Aim of the exercise: The lines from the top of the data down to the line with "Lemma keeps_one n" should be repeated exactly, both ends included.

Collected data entries
☆ ☆ ☆ ☆ ☆ ☆ ☆
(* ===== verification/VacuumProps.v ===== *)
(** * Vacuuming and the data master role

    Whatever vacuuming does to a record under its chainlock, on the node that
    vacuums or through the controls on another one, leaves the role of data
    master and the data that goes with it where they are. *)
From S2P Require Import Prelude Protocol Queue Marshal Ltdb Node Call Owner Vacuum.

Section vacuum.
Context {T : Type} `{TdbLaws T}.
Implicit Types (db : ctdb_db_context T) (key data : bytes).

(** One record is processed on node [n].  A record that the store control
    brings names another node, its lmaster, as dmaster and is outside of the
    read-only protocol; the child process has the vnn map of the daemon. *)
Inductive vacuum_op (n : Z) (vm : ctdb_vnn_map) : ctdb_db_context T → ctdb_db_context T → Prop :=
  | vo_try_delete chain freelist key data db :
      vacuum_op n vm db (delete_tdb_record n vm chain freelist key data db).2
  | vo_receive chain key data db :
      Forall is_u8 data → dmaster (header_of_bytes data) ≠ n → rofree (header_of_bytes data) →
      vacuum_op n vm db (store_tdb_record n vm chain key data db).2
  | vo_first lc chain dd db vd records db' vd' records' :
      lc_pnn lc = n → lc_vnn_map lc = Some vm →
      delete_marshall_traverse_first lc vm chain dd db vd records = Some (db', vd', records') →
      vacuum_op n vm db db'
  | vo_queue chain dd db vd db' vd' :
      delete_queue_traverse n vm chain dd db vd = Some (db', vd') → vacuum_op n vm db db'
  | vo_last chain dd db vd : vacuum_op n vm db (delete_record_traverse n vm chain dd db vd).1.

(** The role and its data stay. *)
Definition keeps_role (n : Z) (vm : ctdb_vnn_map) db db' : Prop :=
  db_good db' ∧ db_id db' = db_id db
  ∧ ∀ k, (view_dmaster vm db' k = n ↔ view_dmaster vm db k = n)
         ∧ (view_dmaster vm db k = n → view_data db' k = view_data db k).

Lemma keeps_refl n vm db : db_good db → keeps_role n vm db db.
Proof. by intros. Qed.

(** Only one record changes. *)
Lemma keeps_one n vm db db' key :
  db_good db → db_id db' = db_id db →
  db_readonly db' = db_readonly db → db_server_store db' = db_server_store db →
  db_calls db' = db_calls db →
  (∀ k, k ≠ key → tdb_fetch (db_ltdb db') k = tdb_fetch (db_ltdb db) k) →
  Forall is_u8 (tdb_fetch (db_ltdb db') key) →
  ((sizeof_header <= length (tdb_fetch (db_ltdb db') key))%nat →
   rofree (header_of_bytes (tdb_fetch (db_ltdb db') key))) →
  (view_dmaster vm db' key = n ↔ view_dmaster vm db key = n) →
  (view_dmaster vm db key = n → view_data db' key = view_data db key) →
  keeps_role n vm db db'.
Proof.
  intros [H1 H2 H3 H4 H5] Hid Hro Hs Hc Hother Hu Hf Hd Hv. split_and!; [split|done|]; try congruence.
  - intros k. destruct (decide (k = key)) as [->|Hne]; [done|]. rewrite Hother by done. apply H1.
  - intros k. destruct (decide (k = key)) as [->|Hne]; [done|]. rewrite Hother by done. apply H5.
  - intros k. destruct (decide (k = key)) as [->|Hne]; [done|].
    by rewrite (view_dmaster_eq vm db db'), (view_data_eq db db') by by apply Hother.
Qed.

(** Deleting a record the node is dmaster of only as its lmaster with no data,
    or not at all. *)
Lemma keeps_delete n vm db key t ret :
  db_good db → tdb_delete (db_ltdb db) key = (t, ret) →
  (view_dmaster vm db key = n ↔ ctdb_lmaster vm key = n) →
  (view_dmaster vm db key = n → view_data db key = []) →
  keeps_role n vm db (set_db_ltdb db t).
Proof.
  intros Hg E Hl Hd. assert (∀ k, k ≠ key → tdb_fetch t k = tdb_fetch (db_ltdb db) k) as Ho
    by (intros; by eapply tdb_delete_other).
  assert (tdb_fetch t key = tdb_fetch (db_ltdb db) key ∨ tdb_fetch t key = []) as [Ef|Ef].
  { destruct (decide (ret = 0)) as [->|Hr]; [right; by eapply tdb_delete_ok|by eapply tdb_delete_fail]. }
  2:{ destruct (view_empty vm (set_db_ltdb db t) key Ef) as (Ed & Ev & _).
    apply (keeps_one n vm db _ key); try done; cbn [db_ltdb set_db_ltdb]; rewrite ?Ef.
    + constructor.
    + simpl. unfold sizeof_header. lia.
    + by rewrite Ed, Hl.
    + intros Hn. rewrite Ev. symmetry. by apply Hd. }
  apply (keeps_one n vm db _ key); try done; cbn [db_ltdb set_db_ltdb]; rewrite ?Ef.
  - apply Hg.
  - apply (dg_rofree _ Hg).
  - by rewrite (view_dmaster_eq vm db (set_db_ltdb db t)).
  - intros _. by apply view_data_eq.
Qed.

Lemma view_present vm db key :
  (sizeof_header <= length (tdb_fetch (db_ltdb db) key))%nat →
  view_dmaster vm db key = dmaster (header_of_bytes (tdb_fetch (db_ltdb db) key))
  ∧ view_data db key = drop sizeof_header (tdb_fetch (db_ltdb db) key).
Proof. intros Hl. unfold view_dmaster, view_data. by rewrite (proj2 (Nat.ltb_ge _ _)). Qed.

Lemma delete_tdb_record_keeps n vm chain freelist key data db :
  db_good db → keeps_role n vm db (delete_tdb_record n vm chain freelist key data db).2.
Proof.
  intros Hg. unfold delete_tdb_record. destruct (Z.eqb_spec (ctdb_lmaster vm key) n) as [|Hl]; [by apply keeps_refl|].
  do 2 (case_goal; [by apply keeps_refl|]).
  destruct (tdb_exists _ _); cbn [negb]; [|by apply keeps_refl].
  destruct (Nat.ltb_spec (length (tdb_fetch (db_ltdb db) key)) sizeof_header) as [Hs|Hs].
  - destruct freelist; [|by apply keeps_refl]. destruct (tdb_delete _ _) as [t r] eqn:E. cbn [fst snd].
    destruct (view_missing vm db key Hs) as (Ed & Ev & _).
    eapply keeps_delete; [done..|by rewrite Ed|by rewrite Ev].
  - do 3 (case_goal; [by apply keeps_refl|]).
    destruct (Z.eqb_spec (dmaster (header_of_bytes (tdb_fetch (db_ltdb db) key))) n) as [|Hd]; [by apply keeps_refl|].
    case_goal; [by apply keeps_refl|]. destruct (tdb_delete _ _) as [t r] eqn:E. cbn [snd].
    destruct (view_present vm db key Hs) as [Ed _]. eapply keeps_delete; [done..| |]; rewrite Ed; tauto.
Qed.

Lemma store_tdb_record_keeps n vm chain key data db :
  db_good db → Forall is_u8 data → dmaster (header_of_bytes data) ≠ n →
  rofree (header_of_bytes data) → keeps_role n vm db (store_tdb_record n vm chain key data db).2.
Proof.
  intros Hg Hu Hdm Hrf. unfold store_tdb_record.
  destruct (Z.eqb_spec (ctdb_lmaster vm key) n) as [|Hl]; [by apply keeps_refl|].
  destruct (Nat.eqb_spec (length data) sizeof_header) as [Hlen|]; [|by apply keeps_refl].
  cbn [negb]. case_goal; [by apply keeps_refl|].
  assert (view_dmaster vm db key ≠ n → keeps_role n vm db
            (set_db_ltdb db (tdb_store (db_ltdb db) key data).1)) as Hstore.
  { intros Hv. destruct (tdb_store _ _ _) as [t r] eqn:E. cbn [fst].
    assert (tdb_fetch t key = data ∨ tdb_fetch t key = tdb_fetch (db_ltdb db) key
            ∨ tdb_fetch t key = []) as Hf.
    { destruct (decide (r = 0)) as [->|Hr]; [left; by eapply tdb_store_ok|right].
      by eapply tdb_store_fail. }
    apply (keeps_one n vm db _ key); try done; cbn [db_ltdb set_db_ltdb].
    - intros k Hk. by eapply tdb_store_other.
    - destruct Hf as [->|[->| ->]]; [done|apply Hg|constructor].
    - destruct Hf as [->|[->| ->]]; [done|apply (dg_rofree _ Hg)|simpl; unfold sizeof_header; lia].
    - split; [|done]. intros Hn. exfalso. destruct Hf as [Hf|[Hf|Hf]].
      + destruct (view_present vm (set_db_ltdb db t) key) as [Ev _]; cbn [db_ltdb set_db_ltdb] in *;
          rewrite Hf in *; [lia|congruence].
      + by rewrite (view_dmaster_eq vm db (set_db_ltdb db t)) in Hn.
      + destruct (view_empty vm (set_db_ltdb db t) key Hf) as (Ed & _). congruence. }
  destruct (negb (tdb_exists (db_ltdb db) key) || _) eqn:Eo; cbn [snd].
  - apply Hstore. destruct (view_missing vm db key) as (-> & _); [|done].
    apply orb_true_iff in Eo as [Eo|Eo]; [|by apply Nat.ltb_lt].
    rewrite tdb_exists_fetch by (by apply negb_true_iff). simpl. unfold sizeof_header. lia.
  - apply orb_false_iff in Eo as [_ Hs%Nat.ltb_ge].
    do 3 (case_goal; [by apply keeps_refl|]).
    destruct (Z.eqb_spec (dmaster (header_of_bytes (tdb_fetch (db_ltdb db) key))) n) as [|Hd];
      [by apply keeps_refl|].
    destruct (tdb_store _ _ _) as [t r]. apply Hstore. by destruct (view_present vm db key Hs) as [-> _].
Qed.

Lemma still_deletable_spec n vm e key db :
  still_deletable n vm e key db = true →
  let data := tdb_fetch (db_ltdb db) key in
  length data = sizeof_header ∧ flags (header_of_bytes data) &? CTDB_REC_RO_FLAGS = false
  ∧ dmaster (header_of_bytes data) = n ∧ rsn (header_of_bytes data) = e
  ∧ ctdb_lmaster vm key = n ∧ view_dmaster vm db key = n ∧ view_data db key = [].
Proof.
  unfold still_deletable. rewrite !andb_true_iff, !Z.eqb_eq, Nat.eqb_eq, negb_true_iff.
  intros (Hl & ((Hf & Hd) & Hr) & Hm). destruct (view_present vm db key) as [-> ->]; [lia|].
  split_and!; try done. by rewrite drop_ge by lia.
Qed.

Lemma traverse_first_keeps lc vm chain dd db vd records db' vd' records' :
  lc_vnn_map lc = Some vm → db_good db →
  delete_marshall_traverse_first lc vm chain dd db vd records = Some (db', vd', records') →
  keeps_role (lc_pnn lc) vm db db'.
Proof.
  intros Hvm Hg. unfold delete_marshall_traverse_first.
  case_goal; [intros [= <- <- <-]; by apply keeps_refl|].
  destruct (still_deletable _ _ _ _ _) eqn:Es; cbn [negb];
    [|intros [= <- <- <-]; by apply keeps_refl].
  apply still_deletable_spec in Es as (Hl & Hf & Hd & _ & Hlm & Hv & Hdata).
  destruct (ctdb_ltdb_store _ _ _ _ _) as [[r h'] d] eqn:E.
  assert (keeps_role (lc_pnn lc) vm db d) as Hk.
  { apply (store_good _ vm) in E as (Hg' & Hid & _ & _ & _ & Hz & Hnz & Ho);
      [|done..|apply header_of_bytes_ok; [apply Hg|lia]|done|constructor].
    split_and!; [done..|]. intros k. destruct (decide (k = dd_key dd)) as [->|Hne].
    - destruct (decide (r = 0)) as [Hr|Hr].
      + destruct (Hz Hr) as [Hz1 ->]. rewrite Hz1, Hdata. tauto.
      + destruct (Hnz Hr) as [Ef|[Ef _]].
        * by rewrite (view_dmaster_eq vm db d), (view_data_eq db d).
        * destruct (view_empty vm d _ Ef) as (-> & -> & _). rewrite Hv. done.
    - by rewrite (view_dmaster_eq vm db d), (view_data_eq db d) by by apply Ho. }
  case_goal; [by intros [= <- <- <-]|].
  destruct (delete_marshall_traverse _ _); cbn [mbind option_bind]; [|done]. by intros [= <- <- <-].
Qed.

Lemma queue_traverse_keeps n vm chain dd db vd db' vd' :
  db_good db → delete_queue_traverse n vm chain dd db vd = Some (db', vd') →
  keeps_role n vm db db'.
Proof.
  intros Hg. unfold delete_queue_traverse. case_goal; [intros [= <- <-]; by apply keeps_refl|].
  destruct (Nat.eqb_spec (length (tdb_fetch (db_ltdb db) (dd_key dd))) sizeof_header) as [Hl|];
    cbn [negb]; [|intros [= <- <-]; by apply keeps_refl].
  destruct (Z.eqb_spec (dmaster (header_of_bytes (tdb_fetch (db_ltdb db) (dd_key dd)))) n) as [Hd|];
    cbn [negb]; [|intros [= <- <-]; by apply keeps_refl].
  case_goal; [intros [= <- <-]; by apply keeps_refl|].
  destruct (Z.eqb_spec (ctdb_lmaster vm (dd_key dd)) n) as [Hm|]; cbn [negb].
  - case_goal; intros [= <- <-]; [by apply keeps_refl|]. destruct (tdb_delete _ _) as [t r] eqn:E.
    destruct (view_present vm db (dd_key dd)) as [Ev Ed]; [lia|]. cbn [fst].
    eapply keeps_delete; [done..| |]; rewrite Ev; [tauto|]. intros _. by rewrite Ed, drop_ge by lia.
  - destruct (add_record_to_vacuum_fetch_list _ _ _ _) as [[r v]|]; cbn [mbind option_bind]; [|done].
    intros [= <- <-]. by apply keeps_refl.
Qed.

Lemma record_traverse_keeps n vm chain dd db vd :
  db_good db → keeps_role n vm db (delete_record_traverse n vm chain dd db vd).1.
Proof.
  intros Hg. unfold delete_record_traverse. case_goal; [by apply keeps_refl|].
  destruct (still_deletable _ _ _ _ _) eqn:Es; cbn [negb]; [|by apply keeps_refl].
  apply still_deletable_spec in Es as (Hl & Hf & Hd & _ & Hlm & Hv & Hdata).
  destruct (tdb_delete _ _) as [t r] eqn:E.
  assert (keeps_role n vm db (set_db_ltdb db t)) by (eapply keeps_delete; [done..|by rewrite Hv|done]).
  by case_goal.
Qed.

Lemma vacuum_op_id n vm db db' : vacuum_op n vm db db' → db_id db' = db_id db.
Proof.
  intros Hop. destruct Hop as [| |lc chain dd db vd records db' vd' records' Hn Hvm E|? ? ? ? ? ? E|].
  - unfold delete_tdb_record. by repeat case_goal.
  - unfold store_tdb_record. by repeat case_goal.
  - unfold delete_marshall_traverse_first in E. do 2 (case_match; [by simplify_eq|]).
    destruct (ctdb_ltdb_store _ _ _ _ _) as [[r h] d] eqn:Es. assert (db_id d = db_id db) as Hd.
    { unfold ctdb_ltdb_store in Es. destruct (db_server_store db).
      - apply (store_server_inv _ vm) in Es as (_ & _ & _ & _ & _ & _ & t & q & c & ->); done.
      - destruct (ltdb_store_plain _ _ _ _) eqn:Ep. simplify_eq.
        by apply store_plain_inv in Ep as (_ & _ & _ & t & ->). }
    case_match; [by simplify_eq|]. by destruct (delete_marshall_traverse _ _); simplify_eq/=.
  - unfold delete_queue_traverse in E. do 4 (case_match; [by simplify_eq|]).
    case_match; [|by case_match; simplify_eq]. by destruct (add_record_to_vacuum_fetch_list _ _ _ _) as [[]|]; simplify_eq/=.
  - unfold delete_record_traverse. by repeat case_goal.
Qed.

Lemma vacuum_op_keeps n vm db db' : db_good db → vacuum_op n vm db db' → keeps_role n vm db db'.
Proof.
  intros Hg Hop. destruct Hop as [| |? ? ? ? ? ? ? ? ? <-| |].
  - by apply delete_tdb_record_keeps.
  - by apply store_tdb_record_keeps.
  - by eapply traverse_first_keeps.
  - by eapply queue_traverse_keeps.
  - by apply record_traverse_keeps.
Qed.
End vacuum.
☆ ☆ ☆ ☆ ☆ ☆ ☆
Exercise answer:
(* ===== verification/VacuumProps.v ===== *)
(** * Vacuuming and the data master role

    Whatever vacuuming does to a record under its chainlock, on the node that
    vacuums or through the controls on another one, leaves the role of data
    master and the data that goes with it where they are. *)
From S2P Require Import Prelude Protocol Queue Marshal Ltdb Node Call Owner Vacuum.

Section vacuum.
Context {T : Type} `{TdbLaws T}.
Implicit Types (db : ctdb_db_context T) (key data : bytes).

(** One record is processed on node [n].  A record that the store control
    brings names another node, its lmaster, as dmaster and is outside of the
    read-only protocol; the child process has the vnn map of the daemon. *)
Inductive vacuum_op (n : Z) (vm : ctdb_vnn_map) : ctdb_db_context T → ctdb_db_context T → Prop :=
  | vo_try_delete chain freelist key data db :
      vacuum_op n vm db (delete_tdb_record n vm chain freelist key data db).2
  | vo_receive chain key data db :
      Forall is_u8 data → dmaster (header_of_bytes data) ≠ n → rofree (header_of_bytes data) →
      vacuum_op n vm db (store_tdb_record n vm chain key data db).2
  | vo_first lc chain dd db vd records db' vd' records' :
      lc_pnn lc = n → lc_vnn_map lc = Some vm →
      delete_marshall_traverse_first lc vm chain dd db vd records = Some (db', vd', records') →
      vacuum_op n vm db db'
  | vo_queue chain dd db vd db' vd' :
      delete_queue_traverse n vm chain dd db vd = Some (db', vd') → vacuum_op n vm db db'
  | vo_last chain dd db vd : vacuum_op n vm db (delete_record_traverse n vm chain dd db vd).1.

(** The role and its data stay. *)
Definition keeps_role (n : Z) (vm : ctdb_vnn_map) db db' : Prop :=
  db_good db' ∧ db_id db' = db_id db
  ∧ ∀ k, (view_dmaster vm db' k = n ↔ view_dmaster vm db k = n)
         ∧ (view_dmaster vm db k = n → view_data db' k = view_data db k).

Lemma keeps_refl n vm db : db_good db → keeps_role n vm db db.
Proof. by intros. Qed.

(** Only one record changes. *)
Lemma keeps_one n vm db db' key :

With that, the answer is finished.